Eagle was recorded in Urumqi and Beijing with Robin Haller and Matteo Scumaci as producers, and a line-up of musicians including IZ's Meyrambek on kobyz and Haller himself on sherter. This is a seminal album, touched with the renegade spirit of everyone from the Flying Burrito Brothers to the Velvet Underground and Nick Cave.
Here are traditional Kazak folk songs and Mamer's own compositions, and guests including Grammy winner Bela Fleck (on a Chinagrass duelling-banjos-style duet) and the late, great French producer Hector Zazou.
Eagle's eponymous opener starts with a recording of short-wave radio from Urumqi: a random clash of influences that introduce us, metaphorically, to Mamer. Ambient sounds - a trotting horse, a call to prayer from an Urumqi mosque - place the listener in Xianjiang; drones, loops and feedback effects maintain the natural, magical feel that prevails there. Mamer's voice soars and soothes: the aural equivalent, if you like, of watching a great bird fly.

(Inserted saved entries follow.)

(** *** The values of the report *)

Lemma metrics_report s conf_mat dev cm n names eps :
  s !! conf_mat = Some (OTensor dev cm) → shape cm = [n; n] →
  length names ≤ n →
  report_of (compute_conf_mat_metrics conf_mat names eps s) =
    Some (Spec.report cm n eps names).
Proof.
  intros Hcm Hshape Hlen.
  destruct (metrics_run s conf_mat dev cm n names eps Hcm Hshape Hlen)
    as (metrics & s' & Hrun & Hdict).
  unfold report_of. by rewrite Hrun, Hdict.
Qed.

Lemma last_occurrence (names : list string) a :
  a ∈ names →
  ∃ i, names !! i = Some a ∧ ∀ j, i < j → names !! j ≠ Some a.
Proof.
  induction names as [|b names IH]; intros Ha; [by apply elem_of_nil in Ha|].
  destruct (decide (a ∈ names)) as [Hin|Hout].
  - destruct (IH Hin) as (i & Hi & Hlast). exists (S i). split; [done|].
    intros [|j] Hj; [lia|]. apply Hlast. lia.
  - apply elem_of_cons in Ha as [->|Ha]; [|done]. exists 0. split; [done|].
    intros [|j] Hj; [lia|]. cbn. intros Hj'. apply Hout.
    by eapply list_elem_of_lookup_2.
Qed.

Lemma remove_dups_length_le {A} `{EqDecision A} (l : list A) :
  length (remove_dups l) ≤ length l.
Proof.
  induction l as [|y l IH]; [done|]. cbn.
  destruct (decide_rel elem_of y l); cbn; lia.
Qed.

Lemma remove_dups_length_NoDup {A} `{EqDecision A} (l : list A) :
  length (remove_dups l) = length l → NoDup l.
Proof.
  induction l as [|x l IH]; [constructor|]. cbn.
  pose proof (remove_dups_length_le l) as Hle.
  destruct (decide_rel elem_of x l) as [Hin|Hout]; cbn; [lia|].
  intros [= E]. constructor; [done|by apply IH].
Qed.

Section Values.

Context (cm : tensor fval) (n : nat).

(** An all-zero matrix. *)
Section Zero.
Context (e : Qc) (He : (0 < e)%Qc).
Context (Hzero : ∀ i j, i < n → j < n → cell cm [i; j] = Fin 0%Qc).

Lemma zero_over_floor : fdiv (Fin 0%Qc) (fmax (Fin 0%Qc) (Fin e)) = Fin 0%Qc.
Proof.
  destruct (fmax_fin 0%Qc e) as (z & -> & _ & Hz).
  rewrite fdiv_pos by by eapply Qclt_le_trans.
  f_equal. unfold Qcdiv. apply Qcmult_0_l.
Qed.

Lemma zero_precision i : i < n → Spec.precision cm n (Fin e) i = Fin 0%Qc.
Proof.
  intros Hi. unfold Spec.precision, Spec.true_pos, Spec.pred_count.
  rewrite Hzero, fsum_zero; [apply zero_over_floor| |done..].
  intros j Hj%elem_of_seq. apply Hzero; lia.
Qed.

Lemma zero_recall i : i < n → Spec.recall cm n (Fin e) i = Fin 0%Qc.
Proof.
  intros Hi. unfold Spec.recall, Spec.true_pos, Spec.gt_count.
  rewrite Hzero, fsum_zero; [apply zero_over_floor| |done..].
  intros j Hj%elem_of_seq. apply Hzero; lia.
Qed.

Lemma zero_f1 i : i < n → Spec.f1 cm n (Fin e) i = Fin 0%Qc.
Proof.
  intros Hi. unfold Spec.f1. rewrite zero_precision, zero_recall by done.
  cbn [fmul fadd of_Z].
  replace (Q2Qc (inject_Z 2) * 0 * 0)%Qc with 0%Qc by ring.
  replace (0 + 0)%Qc with 0%Qc by ring.
  apply zero_over_floor.
Qed.
End Zero.

(** A matrix of non-negative entries with a positive diagonal. *)
Section Positive.
Context (e : Qc).
Context (Hnonneg : ∀ i j, i < n → j < n →
           ∃ q, cell cm [i; j] = Fin q ∧ (0 ≤ q)%Qc).
Context (Hdiag : ∀ i, i < n → ∃ q, cell cm [i; i] = Fin q ∧ (0 < q)%Qc).

Lemma positive_precision i :
  i < n → ∃ p, Spec.precision cm n (Fin e) i = Fin p ∧ (0 < p)%Qc ∧ (p ≤ 1)%Qc.
Proof.
  intros Hi. destruct (Hdiag i Hi) as (t & Et & Ht).
  destruct (fsum_nonneg (λ j, cell cm [j; i]) (seq 0 n)) as (c & Ec & Hc).
  { intros j Hj%elem_of_seq. apply Hnonneg; lia. }
  unfold Spec.precision, Spec.true_pos, Spec.pred_count. rewrite Et, Ec.
  apply ratio_bounds; [done|]. apply (Hc i); [|done].
  apply elem_of_seq. lia.
Qed.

Eagles soar in the slipstreams of Xinjiang province, a windblown place way out in western China. A place where forests of stone jut from land carved by restless tectonic plates; where glacial waters flow into melon fields then disappear into deserts. A place where nomads herd sheep across grasslands and spirits dwell in rocks and trees, take shape of birds and animals. A place where everything - eagles, horses, wind, spirits - is represented in music.
The singer/songwriter Mamer was raised in Xinjiang, one of ten children for whom singing and playing the two-string dombra lute was as much a part of life as sunrise. Out here - in this land of Turkic tongues and ethnic minorities - traditional music flows from yurts and across the sparsely inhabited steppes. And Mamer's voice, a low, resonant, magical thing, still joins it.
"The great old Kazak folk songs were born when people were shepherding," says the boyish thirty-something. "Living in cities we are often too busy to allow this sort of tranquillity to enter our lives. I have to return to the grasslands once or twice a year. That is where I get my inspiration, my creativity."
He pauses, smiles. "I always stay awhile with the old people in the mountains, learning their songs and traditions," he continues in his native Kazakh. "Without this a whole way of life will be lost to the young generation. I want to breathe new life into the poems and songs I grew up with. "
Mamer's stunning debut album Eagle does precisely that, revitalising the ancient songs and instruments of his heritage with an alt-country aesthetic that's part Townes Van Zandt, part Huun Huur Tu. This is Chinagrass: simple, honest, direct music with one foot in the past and another in the future. Folk (not folkloric) music with punk's do-it-yourself ethos. Folk (not folkloric) music with a kick and a twist.